ATOMIC BOUNDARY POSITION AND STERIC EFFECTS ON ION TRANSPORT AND SEPARATION THROUGH NANO POROUS GRAPHENE MEMBRANE

Abstract

The electrostatic attraction between ion and water is the primary concern of changing the ion's bare diameter. The modification in ion shape is known as the steric effect that plays a crucial role in the desalination approaches using nanoporous graphene membranes. Utilizing molecular dynamics (MD), a pressure-driven flow is generated using specular reflection wall movement at a constant speed to analyze the saltwater transport through a nanoporous graphene membrane. This study signifies pore diameter's atomic boundary position impact on single-ion transportation and the steric influence of ions on the water mass flow rate and velocity profile. Due to the Columbic interaction between ions and water, ions hinder the water molecules from their regular velocity, which also lessens the flow rate of water molecules.
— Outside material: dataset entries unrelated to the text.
(** * bimage.py: BC1/BC3 block decoders and the minimal PNG writer

    A shallow embedding of [decompress_dxt1], [decompress_dxt5] and
    [write_png] from [src/bimage.py], and the properties of them that the
    specification states.

    Conventions of the embedding:
    - Python [int] is [Z]; [//] is [Z.div] (floor), [>>] is [Z.shiftr],
      [&] is [Z.land].
    - [bytes] and [bytearray] are [list byte]; a byte read as an [int] is
      [byte_val].
    - A Python call either returns or raises: [result A] is [Ok a] or
      [Raise e], threaded with [x <- e ;; k].
    - [for v in range(n)] over a mutated buffer is [for_each (range n)]
      over a body that passes the buffer along.
    - Memory is unbounded in [decompress_dxt1] and [decompress_dxt5];
      [decompress_dxt1_on] and [decompress_dxt5_on] are the same calls
      under the interpreter's allocation limits.
    - Opening files and printing are left out: [write_png] is the byte
      string it writes, and of [convert_bimage] only the choice of the
      decoder is kept. *)

From Stdlib Require Import ZArith Lia Bool.
From Stdlib Require Import Init.Byte Strings.Byte.
From stdpp Require Import base list.

Local Open Scope Z_scope.

(** ** Results of Python calls *)

Inductive exn : Type :=
| ValueError
| IndexError
| StructError
| OverflowError
| MemoryError.

Inductive result (A : Type) : Type :=
| Ok (a : A)
| Raise (e : exn).

Arguments Ok {A} a.
Arguments Raise {A} e.

(** Sequencing: an exception in [m] skips [k]. *)
Definition bind {A B : Type} (m : result A) (k : A -> result B) : result B :=
  match m with
  | Ok a => k a
  | Raise e => Raise e
  end.

Notation "x <- e ;; k" := (bind e (fun x => k))
  (at level 20, e at level 99, k at level 200, format "x  <-  e  ;;  '/' k").

(** [for k in l: s = body(k, s)], stopping at the first exception. *)
Fixpoint for_each {S : Type} (l : list Z) (body : Z -> S -> result S) (s : S)
  : result S :=
  match l with
  | [] => Ok s
  | k :: l' => s' <- body k s ;; for_each l' body s'
  end.

(** [range(n)]: [0, 1, ..., n-1], empty when [n <= 0]. *)
Definition range (n : Z) : list Z := seqZ 0 n.

(** ** Python sequences *)

(** [len(l)] *)
Definition len {A : Type} (l : list A) : Z := Z.of_nat (length l).

(** A byte of a [bytes] object read as an [int]. *)
Definition byte_val (b : byte) : Z := Z.of_N (Byte.to_N b).

(** A slice bound as Python normalises it against a length [n]: a negative
    bound counts from the end, and the result is clamped to [0..n]. *)
Definition norm_index (n i : Z) : Z :=
  if i <? 0 then Z.max 0 (n + i) else Z.min i n.

(** [l[i:j]] *)
Definition slice {A : Type} (l : list A) (i j : Z) : list A :=
  let a := norm_index (len l) i in
  let b := norm_index (len l) j in
  take (Z.to_nat (b - a)) (drop (Z.to_nat a) l).

(** [l[i]]: raises IndexError out of range. *)
Definition index {A : Type} (l : list A) (i : Z) : result A :=
  let i' := if i <? 0 then len l + i else i in
  if (i' <? 0) || (len l <=? i') then Raise IndexError
  else match l !! Z.to_nat i' with
       | Some x => Ok x
       | None => Raise IndexError
       end.

(** [bytearray(n)]: [n] zero bytes; a negative count raises ValueError.
    Memory is taken as unbounded here; [bytearray_on] below adds the limits
    of the interpreter (OverflowError, MemoryError). *)
Definition bytearray (n : Z) : result (list byte) :=
  if n <? 0 then Raise ValueError else Ok (replicate (Z.to_nat n) x00).

(** An [int] stored into a [bytearray] must be in [range(256)]. *)
Definition to_byte (v : Z) : result byte :=
  if v <? 0 then Raise ValueError
  else match Byte.of_N (Z.to_N v) with
       | Some b => Ok b
       | None => Raise ValueError
       end.

(** The bytes of an iterable of ints, as a slice assignment converts them. *)
Fixpoint to_bytes (vs : list Z) : result (list byte) :=
  match vs with
  | [] => Ok []
  | v :: vs' => b <- to_byte v ;; bs <- to_bytes vs' ;; Ok (b :: bs)
  end.

(** [buf[i:j] = vs] on a bytearray: the slice is replaced by the bytes of
    [vs] (the buffer is resized when the lengths differ). *)
Definition set_slice (buf : list byte) (i j : Z) (vs : list Z)
  : result (list byte) :=
  bs <- to_bytes vs ;;
  let a := norm_index (len buf) i in
  let b := Z.max a (norm_index (len buf) j) in
  Ok (take (Z.to_nat a) buf ++ bs ++ drop (Z.to_nat b) buf).

(** [buf[i] = v] on a bytearray. *)
Definition set_item (buf : list byte) (i v : Z) : result (list byte) :=
  b <- to_byte v ;;
  let i' := if i <? 0 then len buf + i else i in
  if (i' <? 0) || (len buf <=? i') then Raise IndexError
  else Ok (<[Z.to_nat i' := b]> buf).

(** ** struct.unpack, little endian *)

(** The unsigned integer a byte string holds, least significant byte first. *)
Fixpoint le_int (bs : list byte) : Z :=
  match bs with
  | [] => 0
  | b :: bs' => byte_val b + 256 * le_int bs'
  end.

(** [struct.unpack(fmt, bs)[0]] for a single little-endian unsigned field
    of [n] bytes; a buffer of another size raises struct.error. *)
Definition unpack_le (n : nat) (bs : list byte) : result Z :=
  if decide (length bs = n) then Ok (le_int bs) else Raise StructError.

Definition unpack_H := unpack_le 2.   (* '<H' *)
Definition unpack_I := unpack_le 4.   (* '<I' *)
Definition unpack_Q := unpack_le 8.   (* '<Q' *)

(** ** decompress_dxt1 (bimage.py 6-64) *)

(** The tuples [(r, g, b, a)] and [(r, g, b)] kept in [colors]. *)
Definition rgba : Type := Z * Z * Z * Z.
Definition rgb : Type := Z * Z * Z.

(** A tuple as the sequence of ints a slice assignment iterates over. *)
Definition rgba_list (c : rgba) : list Z :=
  let '(r, g, b, a) := c in [r; g; b; a].

Definition rgb_list (c : rgb) : list Z :=
  let '(r, g, b) := c in [r; g; b].

(** Lines 26-28: the three channels of an RGB565 value, scaled to 8 bits. *)
Definition rgb565 (c : Z) : rgb :=
  let r := Z.land (Z.shiftr c 11) 0x1F * 255 / 31 in
  let g := Z.land (Z.shiftr c 5) 0x3F * 255 / 63 in
  let b := Z.land c 0x1F * 255 / 31 in
  (r, g, b).

(** Lines 24-52: the list [colors] once both branches have appended. *)
Definition dxt1_colors (c0 c1 : Z) : list rgba :=
  let '(r0, g0, b0) := rgb565 c0 in
  let '(r1, g1, b1) := rgb565 c1 in
  let colors := [(r0, g0, b0, 255); (r1, g1, b1, 255)] in
  if c1 <? c0 then
    colors ++ [((2 * r0 + r1) / 3, (2 * g0 + g1) / 3, (2 * b0 + b1) / 3, 255)]
           ++ [((r0 + 2 * r1) / 3, (g0 + 2 * g1) / 3, (b0 + 2 * b1) / 3, 255)]
  else
    colors ++ [((r0 + r1) / 2, (g0 + g1) / 2, (b0 + b1) / 2, 255)]
           ++ [(0, 0, 0, 0)].

(** Lines 57-62: the body of the two pixel loops. *)
Definition dxt1_pixel (width height bx by_ indices : Z) (colors : list rgba)
    (py px : Z) (pixels : list byte) : result (list byte) :=
  let x := bx * 4 + px in
  let y := by_ * 4 + py in
  if (x <? width) && (y <? height) then
    let index_ := Z.land (Z.shiftr indices ((py * 4 + px) * 2)) 0x3 in
    let pixel_offset := (y * width + x) * 4 in
    c <- index colors index_ ;;
    set_slice pixels pixel_offset (pixel_offset + 4) (rgba_list c)
  else Ok pixels.

(** Lines 15-62: the body of the two block loops. *)
Definition dxt1_block (data : list byte) (width height block_width : Z)
    (by_ bx : Z) (pixels : list byte) : result (list byte) :=
  let block_offset := (by_ * block_width + bx) * 8 in
  if len data <? block_offset + 8 then Ok pixels
  else
    c0 <- unpack_H (slice data block_offset (block_offset + 2)) ;;
    c1 <- unpack_H (slice data (block_offset + 2) (block_offset + 4)) ;;
    indices <- unpack_I (slice data (block_offset + 4) (block_offset + 8)) ;;
    let colors := dxt1_colors c0 c1 in
    for_each (range 4) (fun py =>
      for_each (range 4) (dxt1_pixel width height bx by_ indices colors py))
      pixels.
For the different atomic boundary positions of pore diameter, we propose the ratio of the input energy of the total ion and the energy barrier of ion dehydration as the theoretical ion transportation. Interestingly, a significant deviation for different atomic boundary positions is observed for ion rejection at less than 1 nm pore diameter. The ion rejection drops considerably if all hydration layers break off due to high critical pressure. However, at more than 1nm pore diameter, the ion rejection closely matches the atomic boundary position specified to the 2% water density drop inside the nanopore.